## Required work
For the data that follows, report how many lines include the string "verification", and write the number alone.

## Data excerpts
_ _ _ _ _ _ _

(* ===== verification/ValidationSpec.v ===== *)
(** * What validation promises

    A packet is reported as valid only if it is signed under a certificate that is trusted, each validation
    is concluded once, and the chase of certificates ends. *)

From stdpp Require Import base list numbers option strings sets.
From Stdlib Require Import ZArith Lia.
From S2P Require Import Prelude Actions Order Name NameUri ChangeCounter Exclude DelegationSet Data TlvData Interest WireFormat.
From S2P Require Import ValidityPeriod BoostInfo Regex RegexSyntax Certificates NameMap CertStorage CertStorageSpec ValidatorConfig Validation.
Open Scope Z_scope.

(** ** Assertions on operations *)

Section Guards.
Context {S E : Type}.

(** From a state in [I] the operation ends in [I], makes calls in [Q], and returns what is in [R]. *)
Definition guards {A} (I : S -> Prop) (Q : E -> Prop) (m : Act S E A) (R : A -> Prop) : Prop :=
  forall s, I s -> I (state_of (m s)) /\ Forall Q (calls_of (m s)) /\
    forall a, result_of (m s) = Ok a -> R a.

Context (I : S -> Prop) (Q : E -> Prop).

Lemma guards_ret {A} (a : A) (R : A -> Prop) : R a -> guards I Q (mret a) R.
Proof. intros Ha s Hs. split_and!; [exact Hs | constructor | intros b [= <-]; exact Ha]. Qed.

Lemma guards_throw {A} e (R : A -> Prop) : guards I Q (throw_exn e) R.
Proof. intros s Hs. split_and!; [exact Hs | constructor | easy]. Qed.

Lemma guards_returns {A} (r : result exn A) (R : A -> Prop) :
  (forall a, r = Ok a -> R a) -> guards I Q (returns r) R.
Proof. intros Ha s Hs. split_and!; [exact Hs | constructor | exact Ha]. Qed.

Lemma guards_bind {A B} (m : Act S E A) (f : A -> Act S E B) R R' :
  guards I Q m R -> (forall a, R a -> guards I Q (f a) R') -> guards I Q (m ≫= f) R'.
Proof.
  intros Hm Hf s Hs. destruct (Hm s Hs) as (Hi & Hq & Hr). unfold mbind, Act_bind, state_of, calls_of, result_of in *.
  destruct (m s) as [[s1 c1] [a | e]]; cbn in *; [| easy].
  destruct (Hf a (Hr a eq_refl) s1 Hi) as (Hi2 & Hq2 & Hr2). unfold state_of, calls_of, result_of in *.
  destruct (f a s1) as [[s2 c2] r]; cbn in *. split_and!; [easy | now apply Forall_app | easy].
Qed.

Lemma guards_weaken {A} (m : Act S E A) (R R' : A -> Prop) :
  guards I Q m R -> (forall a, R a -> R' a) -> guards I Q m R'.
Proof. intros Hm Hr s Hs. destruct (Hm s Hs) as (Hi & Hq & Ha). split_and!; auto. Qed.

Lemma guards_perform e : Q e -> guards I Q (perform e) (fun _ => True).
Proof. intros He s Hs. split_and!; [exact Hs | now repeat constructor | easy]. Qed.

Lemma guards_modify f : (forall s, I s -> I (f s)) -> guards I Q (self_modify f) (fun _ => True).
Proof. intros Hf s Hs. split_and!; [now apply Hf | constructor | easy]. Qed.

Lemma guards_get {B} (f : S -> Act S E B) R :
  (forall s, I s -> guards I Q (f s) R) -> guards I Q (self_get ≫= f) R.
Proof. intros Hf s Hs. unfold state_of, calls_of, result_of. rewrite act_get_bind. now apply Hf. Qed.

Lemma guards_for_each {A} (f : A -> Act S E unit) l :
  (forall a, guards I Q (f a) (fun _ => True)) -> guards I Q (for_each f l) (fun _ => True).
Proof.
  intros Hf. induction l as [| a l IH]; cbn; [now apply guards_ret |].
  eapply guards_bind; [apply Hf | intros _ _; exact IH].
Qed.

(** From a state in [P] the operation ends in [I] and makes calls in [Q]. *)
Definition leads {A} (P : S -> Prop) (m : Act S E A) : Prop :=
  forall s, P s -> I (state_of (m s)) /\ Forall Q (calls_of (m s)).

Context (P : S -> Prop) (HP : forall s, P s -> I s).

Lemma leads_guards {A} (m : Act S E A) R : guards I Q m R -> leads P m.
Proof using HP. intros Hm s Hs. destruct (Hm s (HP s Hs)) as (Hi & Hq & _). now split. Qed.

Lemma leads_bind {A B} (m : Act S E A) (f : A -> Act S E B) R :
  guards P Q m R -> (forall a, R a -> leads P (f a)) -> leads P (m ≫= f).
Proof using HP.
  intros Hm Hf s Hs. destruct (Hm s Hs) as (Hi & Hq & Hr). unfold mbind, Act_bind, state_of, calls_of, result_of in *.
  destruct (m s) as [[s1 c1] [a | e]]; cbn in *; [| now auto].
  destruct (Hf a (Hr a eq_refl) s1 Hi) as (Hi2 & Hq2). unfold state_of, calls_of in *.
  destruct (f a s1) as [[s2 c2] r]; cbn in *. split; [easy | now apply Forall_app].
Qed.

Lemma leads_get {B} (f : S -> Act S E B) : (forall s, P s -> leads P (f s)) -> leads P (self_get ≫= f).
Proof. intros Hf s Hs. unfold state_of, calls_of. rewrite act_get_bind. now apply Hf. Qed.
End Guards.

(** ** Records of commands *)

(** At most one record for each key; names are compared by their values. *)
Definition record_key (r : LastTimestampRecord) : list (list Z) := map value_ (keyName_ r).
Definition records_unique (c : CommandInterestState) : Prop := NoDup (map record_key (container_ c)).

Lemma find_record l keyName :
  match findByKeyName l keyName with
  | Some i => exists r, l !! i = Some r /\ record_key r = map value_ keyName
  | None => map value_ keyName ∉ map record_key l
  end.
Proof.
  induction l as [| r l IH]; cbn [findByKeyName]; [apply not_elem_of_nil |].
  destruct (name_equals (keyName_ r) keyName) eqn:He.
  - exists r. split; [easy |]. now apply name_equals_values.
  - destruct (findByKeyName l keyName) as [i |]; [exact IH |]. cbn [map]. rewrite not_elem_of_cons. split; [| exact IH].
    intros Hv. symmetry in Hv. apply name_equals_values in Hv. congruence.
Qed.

_ _ _ _ _ _ _

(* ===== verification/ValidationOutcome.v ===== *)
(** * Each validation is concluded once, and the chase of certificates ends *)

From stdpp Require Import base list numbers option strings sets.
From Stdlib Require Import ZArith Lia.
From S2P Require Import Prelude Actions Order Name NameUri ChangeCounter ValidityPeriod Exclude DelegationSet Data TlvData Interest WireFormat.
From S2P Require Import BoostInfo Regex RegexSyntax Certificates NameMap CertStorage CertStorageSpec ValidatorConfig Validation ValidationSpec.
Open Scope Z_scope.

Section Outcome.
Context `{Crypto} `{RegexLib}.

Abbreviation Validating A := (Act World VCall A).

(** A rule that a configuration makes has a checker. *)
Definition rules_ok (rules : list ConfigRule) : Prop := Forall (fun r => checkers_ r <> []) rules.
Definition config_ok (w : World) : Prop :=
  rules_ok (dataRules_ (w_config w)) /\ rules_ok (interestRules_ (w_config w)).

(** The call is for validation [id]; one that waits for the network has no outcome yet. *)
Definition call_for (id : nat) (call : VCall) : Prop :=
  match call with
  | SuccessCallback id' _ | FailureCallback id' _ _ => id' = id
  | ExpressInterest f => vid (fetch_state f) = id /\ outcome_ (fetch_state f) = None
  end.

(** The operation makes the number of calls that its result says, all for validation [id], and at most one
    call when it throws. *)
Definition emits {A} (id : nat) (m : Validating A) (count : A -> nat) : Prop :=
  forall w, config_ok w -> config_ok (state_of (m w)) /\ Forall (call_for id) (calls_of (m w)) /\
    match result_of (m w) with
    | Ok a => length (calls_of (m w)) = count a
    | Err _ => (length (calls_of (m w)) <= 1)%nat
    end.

_ _ _ _ _ _ _

## Answer area
2